Las Vegas Review-Journal

Hitches at the start plague NYC mail-in voting

- By Marina Villeneuve and Karen Matthews

NEW YORK — Mail-in voting has gotten off to a rocky start in New York City, where election officials sent out a large number of absentee ballots with the wrong names and addresses on the return envelopes.

The faulty ballots were sent to an unknown number of voters in Brooklyn and could result in the voiding of those ballots if voters sign their own name on return envelopes bearing different names. More than 140,000 ballots have already been sent out so far across the borough.

The New York City Board of Elections blamed the problem on the Rochester-based vendor hired to print and mail the ballots for voters in Brooklyn and Queens.

The faulty ballots are limited to just “one print run” of ballots sent out to Brooklyn voters, the board’s director, Michael Ryan, said.

He didn’t say how many ballots were printed in that run but said that according to the vendor, the error “has been caught and corrected moving forward.”

All voters potentiall­y affected by the error will receive new reprinted ballots and envelopes before the Nov. 3 election, Ryan said.

He said the move will “make certain that absolutely no disenfranc­hisement occurs in the borough of Brooklyn.”

But it’s unclear exactly how the city will handle situations in which voters already mailed back their completed ballot in the provided envelopes.

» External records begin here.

(** * Residual-graph machinery of the network-flows repository

    A shallow embedding of [utils::GraphUtils] (GraphUtils.cpp) and of
    [algorithms::MinimumCostFlowAlgorithms::CycleCancelling]
    (MinimumCostFlowAlgorithms.cpp), over a model of the
    [data_structures::Graph] class whose interface is declared in Graph.h. *)

From stdpp Require Import base option list gmap fin_maps strings.
From Stdlib Require Import ZArith Lia Ascii.

Local Open Scope Z_scope.

(** ** Machine integers

    The C++ code computes with [int] (32 bits).  Values are kept in [Z];
    every arithmetic operation of the source is followed by the
    two's-complement wrap-around of the result. *)

Module Int.

Definition min_int : Z := - 2 ^ 31.
Definition max_int : Z := 2 ^ 31 - 1.

Definition in_range (z : Z) : Prop := min_int <= z <= max_int.

Definition wrap (z : Z) : Z := (z + 2 ^ 31) mod 2 ^ 32 - 2 ^ 31.

Definition add (a b : Z) : Z := wrap (a + b).
Definition sub (a b : Z) : Z := wrap (a - b).
Definition neg (a : Z) : Z := wrap (- a).
Definition mul (a b : Z) : Z := wrap (a * b).

(** [unsigned] is 32 bits wide. *)
Definition uwrap (z : Z) : Z := z mod 2 ^ 32.

(** [std::size_t] is 64 bits wide; [size() - 1] is computed modulo 2^64. *)
Definition size_sub1 (n : nat) : Z := (Z.of_nat n - 1) mod 2 ^ 64.

End Int.

(** ** Errors

    The two exception classes the code raises: [std::invalid_argument]
    (thrown by [Graph] and by [SendFlowInPath]) and [std::out_of_range]
    (thrown by [std::vector::at]). *)

Inductive error : Type :=
| InvalidArgument
| OutOfRange.

Inductive result (A : Type) : Type :=
| Ok (a : A)
| Err (e : error).
Arguments Ok {A} a.
Arguments Err {A} e.

Definition rbind {A B : Type} (m : result A) (k : A → result B) : result B :=
  match m with
  | Ok a => k a
  | Err e => Err e
  end.

#[global] Instance result_ret : MRet result := @Ok.
#[global] Instance result_bind : MBind result := fun A B k m => rbind m k.

(** ** Edges and graphs *)

(** Modelled from the spec: the class [Edge] (Edge.h is not among the
    sources), "Edge: (source, sink, capacity, cost), all integers", with
    the getters that GraphUtils.cpp calls. *)
Record Edge : Type := mkEdge {
  getSource : Z;
  getSink : Z;
  getCapacity : Z;
  getWeight : Z
}.

(** The three private members of [Graph] (Graph.h): the starting number
    of nodes, the adjacency lists [std::map<int, vector<Edge>>] and the
    map of artificial nodes [std::map<int, Edge>]. *)
Record Graph : Type := mkGraph {
  num_nodes : Z;
  g : gmap Z (list Edge);
  artificial_nodes : gmap Z Edge
}.

Module Graph.

(** Modelled from the spec: the constructor [Graph(int num_nodes)], whose
    body is in Graph.cpp; "Node: identified by a dense integer id in
    [0, num_nodes) at construction", with empty adjacency lists and an
    empty artificial-node map. *)
Definition new (n : Z) : Graph :=
  mkGraph n (list_to_map ((λ i, (i, @nil Edge)) <$> seqZ 0 n)) ∅.

(** Modelled from the spec: [getStartingNumNodes], "the number of nodes
    that the graph has when it is created" (Graph.h). *)
Definition getStartingNumNodes (gr : Graph) : Z := num_nodes gr.

(** Modelled from the spec: [getNumNodes], "the current number of nodes of
    the graph", the number of keys of the adjacency map. *)
Definition getNumNodes (gr : Graph) : Z := Z.of_nat (size (g gr)).

(** Modelled from the spec: [getNodeAdjList] ("@throws invalid_argument
    if the node does not exist", Graph.h). *)
Definition getNodeAdjList (gr : Graph) (node : Z) : result (list Edge) :=
  match g gr !! node with
  | Some l => Ok l
  | None => Err InvalidArgument
  end.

Meanwhile, the city elections board was also dealing with confusion regarding another printing anomaly on absentee ballots.

Ordinarily, absentee ballots in the city are sent out with the heading “Official Absentee / Military Ballot.” This year, the slash between “absentee” and “military” was left out, leading some voters to believe they had mistakenly been mailed a ballot for use only by members of the military.